A minimum £3,500 spend may not sound like a lot, but it would be enough for many editors to simply spike a story they felt could lead to arbitration. Some will point to the profits made of big publishers, but we’re an industry where any additional cost hurts. Arbitration costs set out this way put an additional price tag on local, accountable journalism at a time it needs it the least.

The third objection is the positioning of IMPRESS itself. Funded, as observed by Press Gazette recently,  largely through support from Max Moseley, IMPRESS has failed to convince one of the most important groups of people it needs on board the most: Journalists.

The Press Complaints Commission was far from perfect, but anyone who says it wasn’t taken seriously by journalists simply has no comprehension of how local newsrooms work. A complaint upheld by the PCC was a big deal, and that equally applies to IPSO, the independent press regulator funded by the industry.

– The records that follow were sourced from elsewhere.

(** * LED position visualizer (diagnostics/visualize.py)

    A shallow embedding of the loader, the statistics printer, the cone
    outline helper, the two renderers and the command-line driver, with the
    properties of each stated against that embedding.

    Python values are modelled at the types the data model gives them:
    coordinates and confidences are binary64 floats (Rocq's primitive
    floats), counts are unbounded integers, flags are booleans.  Writing to
    standard output and calling into matplotlib are effects: every function
    that performs them returns the list of effects it performed, in order,
    together with either its result or the Python exception that ended it. *)

From Stdlib Require Import ZArith QArith Floats List Bool Lia.
From stdpp Require Import gmap strings list.
(** Recording a sequence of positions, oldest first, into the empty
    window leaves the last thirty of them, newest first. *)
Lemma record_all (ps : list position) (window : list position) :
  length window <= KEEP_N_POSITIONS ->
  fold_left (fun w p => recordPosition p w) ps window
  = firstn KEEP_N_POSITIONS
      (rev (map (fun p => mkPosition (latitude p) (longitude p)) ps)
       ++ window).
Proof.
  revert window. induction ps as [|p ps IH]; intros window Hlen.
  - cbn [fold_left map rev app]. symmetry. now apply firstn_all2.
  - cbn [fold_left map rev]. rewrite IH by apply recordPosition_bounded.
    rewrite <- app_assoc. cbn [app].
    unfold recordPosition.
    set (l := rev _). set (q := mkPosition _ _).
    destruct (Nat.le_gt_cases KEEP_N_POSITIONS (length l)) as [Hl|Hl].
    + now rewrite !firstn_app, (proj2 (Nat.sub_0_le _ _) Hl).
    + rewrite !firstn_app. f_equal.
      remember (KEEP_N_POSITIONS - length l) as k eqn:Hk.
      destruct k as [|k]; [lia|].
      change (firstn KEEP_N_POSITIONS (q :: window))
        with (q :: firstn 29 window).
      rewrite !firstn_cons. f_equal.
      rewrite firstn_firstn. f_equal. unfold KEEP_N_POSITIONS in *. lia.
Qed.

Lemma stationary_needs_full (window : list position) (d : number) :
  stationary window d = true -> KEEP_N_POSITIONS <= length window.
Proof.
  unfold stationary. intros H. apply andb_prop in H as [H _].
  now apply Nat.leb_le.
Qed.

End WindowFacts.
Definition v6rules : list string :=
  [ "mangle C170 -j CONNMARK --restore-mark";
    "mangle C170 -m mark --mark 0 -j NFQUEUE --queue-num 17060 --queue-bypass";
    "mangle C171 -j CONNMARK --restore-mark";
    "mangle C171 -m mark --mark 0 -j NFQUEUE --queue-num 17160 --queue-bypass";
    "filter C17 -m mark --mark 0 -j DROP";
    "filter C17 -m mark --mark 1700 -j RETURN";
    "filter C17 -m mark --mark 1701 -j REJECT --reject-with icmp6-adm-prohibited";
    "filter C17 -m mark --mark 1702 -j DROP";
    "filter C17 -j CONNMARK --save-mark";
    "filter C17 -m mark --mark 1710 -j RETURN";
    "filter C17 -m mark --mark 1711 -j REJECT --reject-with icmp6-adm-prohibited";
    "filter C17 -m mark --mark 1712 -j DROP";
    "filter C17 -m mark --mark 1717 -j RETURN" ].

Definition v6once : list string :=
  [ "mangle OUTPUT -j C170";
    "mangle INPUT -j C171";
    "filter OUTPUT -j C17";
    "filter INPUT -j C17";
    "nat OUTPUT -m mark --mark 1799 -p udp -j DNAT --to [fd17::17]:53";
    "nat OUTPUT -m mark --mark 1717 -p tcp -j DNAT --to [fd17::17]:717";
    "nat OUTPUT -m mark --mark 1717 -p udp -j DNAT --to [fd17::17]:717" ].

Inductive IPTProtocol : Type :=
  | ProtocolIPv4
  | ProtocolIPv6.

(** The calls the package makes into go-iptables. *)
Inductive IPTCall : Type :=
  | IptNewWithProtocol (protocol : IPTProtocol)
  | IptClearChain (table chain : string)
  | IptAppend (table chain : string) (rulespec : list string)
  | IptExists (table chain : string) (rulespec : list string)
  | IptInsert (table chain : string) (pos : Z) (rulespec : list string)
  | IptDelete (table chain : string) (rulespec : list string)
  | IptDeleteChain (table chain : string).
Lemma serve_isolated (env : env_int) (c : string) (reqs : list request) :
  forall st st',
  rate_limits st !! c = rate_limits st' !! c ->
  (c ∈ blocked_ips st <-> c ∈ blocked_ips st') ->
  map snd (filter (fun p => req_ip p.1 = c) (zip reqs (fst (serve env st reqs))))
  = fst (serve env st' (filter (fun r => req_ip r = c) reqs)).
Proof.
  induction reqs as [|r rest IH]; intros st st' Hl Hb; [reflexivity |].
  rewrite serve_cons. cbn [zip zip_with].
  destruct (decide (req_ip r = c)) as [Hc|Hc].
  - rewrite filter_cons_True by exact Hc. rewrite (filter_cons_True _ r) by exact Hc.
    rewrite serve_cons. unfold req_ip in Hc. subst c.
    destruct (sc_same env st st' (x_real_ip r) (remote_addr r) (at_time r) Hl Hb)
      as (Ho & Hl' & Hb').
    cbn [map fst snd]. rewrite Ho. f_equal. apply IH; assumption.
  - rewrite filter_cons_False by exact Hc. rewrite (filter_cons_False _ r) by exact Hc.
    destruct (sc_other env st (x_real_ip r) (remote_addr r) (at_time r) c Hc) as [Hl' Hb'].
    apply IH; [rewrite Hl'; exact Hl | rewrite Hb'; exact Hb].
Qed.

Lemma serve_blocked (env : env_int) (ip : string) (reqs : list request) :
  forall st j r,
  ip ∈ blocked_ips st ->
  reqs !! j = Some r -> req_ip r = ip ->
  fst (serve env st reqs) !! j = Some (Refuse 403 "Access denied").
Proof.
  induction reqs as [|r0 rest IH]; intros st j r Hb Hj Hr; [rewrite lookup_nil in Hj; discriminate |].
  rewrite serve_cons. destruct j as [|j].
  - injection Hj as <-. unfold req_ip in Hr. subst ip.
    rewrite (sc_blocked env st _ _ _ Hb). reflexivity.
  - apply (IH _ j r); [| exact Hj | exact Hr].
    destruct (decide (req_ip r0 = ip)) as [Hc|Hc].
    + rewrite <- Hc in Hb |- *. unfold req_ip in Hb |- *.
      rewrite (sc_blocked env st _ _ _ Hb). exact Hb.
    + destruct (sc_other env st (x_real_ip r0) (remote_addr r0) (at_time r0) ip Hc) as [_ Hb'].
      apply Hb'. exact Hb.
Qed.

Lemma sc_refuse_blocks (env : env_int) (st : state) (x : option string) (ra : string)
  (now : Z) (code : nat) (m : string) :
  fst (security_checks env st x ra now) = Refuse code m ->
  client_ip x ra ∈ blocked_ips (snd (security_checks env st x ra now)).
Proof.
  unfold security_checks, is_blocked, check_rate_limit, check_with_limit. cbv zeta.
  destruct (bool_decide (client_ip x ra ∈ blocked_ips st)) eqn:Eb.
  - intros _. apply bool_decide_eq_true in Eb. exact Eb.
  - rewrite (bool_decide_true (100 = 100)%Z) by reflexivity.
    destruct (env_limit env) as [L|]; [| discriminate].
    destruct (bool_decide (L <= _)%Z); cbn; [intros _; set_solver | discriminate].
Qed.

IMPRESS, in my opinion, has demeaned and belittled journalism in its quest to force others to make life so difficult for the Press that they have no choice but to sign up. In doing so, it has alienated the vast majority of journalist for whom facts are everything, and getting something wrong is something they try to avoid at all costs.

Only recently, it published the results of a YouGov survey which concluded that just 36% of people trust local journalists to tell the truth. As mentioned before, that doesn’t chime with the huge increase in people choosing to get their information from local newsrooms. And as the link to YouGov’s trust tracker over time shows, trust is going down all over the place.

IMPRESS seeks to set itself out as the the body which can restore trust in the media. It offers a kitemark to publishers who sign up to show they are committed to trusted journalism. Kitemarks don’t prove that to the people who matter most – the week in, week out interaction with those people  – local readers – proves that to those people.

IMPRESS also claimed that 73% of people who most trust a regulator which was independent of government and publishers. IMPRESS says that it is such a body. It, however, is endorsed by Royal Charter, so connected to the Establishment, and has a link to the Government of the day. From the survey findings, it appears they didn’t ask what people would think of regulator without a guaranteed funding source, and currently reliant almost solely on the funding of one man’s charitable foundation.

And that is IMPRESS’s biggest problem. To ever be taken seriously by journalists, it needs to be seen as fair in judging when journalists are accused of getting something wrong. Few journalists would feel that way about IMPRESS at the moment, and their interpretation of these survey results will only reinforce that belief.

So that’s why publishers large and small are not signing up to IMPRESS and instead choosing to fight Section 40, the piece of legislation which has the ability to kill off local journalism as we know it. Given those fighting hardest to invoke Section 40 and support IMPRESS claim to be the ones fighting for a free press, it should be lost on no-one that their campaign will, in all likelihood if successful, have the opposite effect.

The fact they can’t see that shows how little they know about the regional and local press which is read by more people than at any point in the last 30 years – the true data which shows the role the local Press has in the lives of the people who matter most: The readers who hold us to account every day. 

 

 

6 thoughts on “Local journalism will die if those who claim to champion a free Press get their way

  1. Brilliant piece David. If I had a full page available I’d run it in full in PJ. Can I link to this or use it in full on pj website at pjnews.co.uk ?

    All best Gary

    Sent from my iPhone

  2. Oh dear so after years of being the hunters you are now the hunted. Good. And as your reporting of my flaws didn’t just fuck me up but also my children I look forward to you being fucked over.